Nelson Mandela’s long walk to freedom. Kim Ludbrook/EPA

Black Lives Matter: four lessons in white allyship from the South African anti-apartheid movement

As Black Lives Matter protests, triggered by the killing of George Floyd, spread across the world in response to systemic racism and police brutality, questions are being asked about how white people can lend their support. Our previous and ongoing research into the South African anti-apartheid movement provides four key lessons we can draw on today in the fight against racism.

1. Use privilege to support the oppressed

The first lesson is that privilege, conferred to some by the system, can be used to support the oppressed.

The African National Congress (ANC) launched its Defiance of Unjust Laws Campaign in 1952. Although the campaign did not succeed in overturning repressive legislation, it boosted the membership of the ANC, cemented the leadership of people such as Nelson Mandela and Walter Sisulu, and created close cooperation between different racial groups against apartheid.
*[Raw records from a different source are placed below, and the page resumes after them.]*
(* ===== verification/BlockLogFacts.v ===== *)
(** * Facts about the files of the block log

    The format of the files as a function of the blocks in them, and what the operations of [BlockLog] do to files in that format:
    the log behaves like a list of blocks over appending, reading and restarting, also with an index that is damaged, and the repair
    of a log keeps its blocks up to the damage. *)
From S2P Require Import Prelude Radix Merkle Timestamp ChainConfig BlockHeader Transaction Block Controller PushTransaction BlockLog.

Module BlockLogFacts.
Import Radix Merkle BlockHeader Block PushTransaction BlockLog.

Lemma bind_run {St A B} (m : M St A) (f : A -> M St B) s a s' : m s = (Ok a, s') -> (m ≫= f) s = f a s'.
Proof. intros E. unfold mbind, M_bind. now rewrite E. Qed.

(** Runs the first statement of the program in the goal. *)
Ltac run_by t := cbv beta; erewrite bind_run; [|t]; cbv beta.

Ltac run := cbv beta; erewrite bind_run; [|reflexivity]; cbv beta.

(** Projections of a state that was updated, and the first statement as one on a stream that [t] rewrites. *)
Ltac proj := cbv beta iota delta [head head_id block_stream index_stream open_files genesis_written_to_block_log version first_block_num content
  position failed set_head set_head_id set_block_stream set_index_stream set_open_files set_genesis_written set_version
  set_first_block_num close remove_blocks remove_index opened].
Ltac run_stream t := cbv beta; erewrite bind_run; [|unfold on_blocks, on_index; proj; t; reflexivity]; cbv beta; proj.

(** ** Streams *)
Lemma length_u64_bytes x : length (u64_bytes x) = 8%nat.
Proof. apply length_le_digits. Qed.

Lemma length_u32_bytes x : length (u32_bytes x) = 4%nat.
Proof. apply length_le_digits. Qed.

Lemma rest_at pre post : rest (Stream (pre ++ post) (Z.of_nat (length pre)) false) = post.
Proof. unfold rest. cbn. now rewrite Nat2Z.id, drop_app_length. Qed.
Lemma step_refines v first gs bs i op : well_formed v first gs bs -> represents v first gs bs i ->
  op_ok v gs (Controller.BlockLog first bs) op ->
  exists bs' i' r, step_files op i = (r, i') /\ step_log op (Controller.BlockLog first bs) = (r, Controller.BlockLog first bs') /\
    well_formed v first gs bs' /\ represents v first gs bs' i'.
Proof.
  intros [Hv H1 Hf Hg Hp Hn] (p & q & ->) Hop. pose proof (version_first v first Hv) as Hfi.
  destruct op as [b|n| |ix]; cbn [op_ok Controller.first_block_num Controller.log_blocks step_files step_log] in *.
  - destruct Hop as (Hb & Hf' & Hl). destruct (append_run v first gs bs b (last bs) (id_of (last bs)) p q Hf) as (p' & q' & _ & E).
    unfold log_of at 1. unfold reply. rewrite E. clear E.
    unfold Controller.log_append. cbn [Controller.first_block_num Controller.log_blocks].
    destruct (Z.eqb_spec (8 * Z.of_nat (length bs)) (u64 (8 * u32 (Controller.signed_block_num b - first)))) as [E|E].
    + exists (bs ++ [b]). eexists _, _. split; [reflexivity|]. split; [reflexivity|]. split; [|now exists p', q'].
      split; [done| |done|done| |].
      * intros _. now destruct bs.
      * apply Forall_app_2; [done|]. now apply Forall_singleton.
      * apply numbered_snoc; [lia|done|done|done].
    + exists bs. eexists _, _. split; [reflexivity|]. split; [reflexivity|]. split; [done|now exists p', q'].
  - destruct (read_by_num_run v first gs bs n p q Hf Hn Hp Hop ltac:(lia)) as (p' & q' & E). unfold reply. rewrite E.
    exists bs. eexists _, _. split; [reflexivity|]. split; [reflexivity|]. split; [done|now exists p', q'].
  - exists bs. eexists _, _. split; [reflexivity|]. split; [reflexivity|]. split; [done|now exists p, q].
  - destruct (start_run v first gs bs ix Hv H1 Hf Hg Hp Hop) as (i' & E & Hr). unfold reply, log_of. proj. rewrite E.
    exists bs. eexists _, _. split; [reflexivity|]. split; [reflexivity|]. done.
Qed.
(* ===== verification/ProducerPlugin.v ===== *)
(** * The producer plugin

    plugins/producer_plugin/producer_plugin.cpp: when a node builds a block and in which mode, what it puts into the block, and when
    it signs and commits it; the watermarks that keep it from signing twice.

    The readings of the clock are a function of their number. The signals of the controller reach the plugin where they are sent: the
    watermark is raised where a header is accepted. Callbacks to clients, messages and the metrics of the log are left out, as are
    snapshots, the exit of a node that runs out of memory, and the change of options while it runs. A timer is the time and the task
    it was set for last; a handler may run late, so it has the correlation id of its time. The order of the deferred transactions is
    chainbase's, the class [DelayIndex]. The ratio of incoming to deferred transactions is an IEEE double, [spec_float]. *)
From Stdlib Require Import SpecFloat.
From S2P Require Import Prelude Merkle Name Config Timestamp ChainConfig Authority AuthorizationManager ResourceLimits BlockHeader.
From S2P Require Import BlockHeaderState ProtocolFeatures Whitelist Transaction Block ForkDatabase SystemContract ContractTables.
From S2P Require Import ControllerChecks TransactionContext ApplyContext Intrinsics ActionExec Controller PushTransaction BlockProcessing.

(** The index by_delay of the deferred transactions: its entries in order, and those from the key of a given one on. *)
Class DelayIndex := {
  by_delay : gmap AuthorizationManager.sha256 AuthorizationManager.generated_transaction_object -> list AuthorizationManager.generated_transaction_object;
  from_key : AuthorizationManager.generated_transaction_object ->
    gmap AuthorizationManager.sha256 AuthorizationManager.generated_transaction_object -> list AuthorizationManager.generated_transaction_object;
}.

Module ProducerPlugin.
Import Merkle Config Authority AuthorizationManager BlockHeader Transaction Block SystemContract ControllerChecks TransactionContext.
Import ApplyContext Controller PushTransaction BlockProcessing.

Inductive pending_block_mode := producing | speculating.
#[export] Instance pending_block_mode_eq_dec : EqDecision pending_block_mode.
Proof. solve_decision. Defined.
Black activists called on white activists for support, ranging from using their telephones, hosting meetings, to providing financial resources. In 1961, activist Harold Wolpe, using a front company, helped the South African Communist Party buy Liliesleaf Farm in Rivonia on the outskirts of Johannesburg. Activist Arthur Goldreich then moved with his family to Liliesleaf, which became the secret headquarters of Umkhonto we Sizwe, the ANC’s armed-wing, where the banned leadership would secretly meet. Disguised in a white suburb, there was initially little suspicion that the farm was used for anti-apartheid activities.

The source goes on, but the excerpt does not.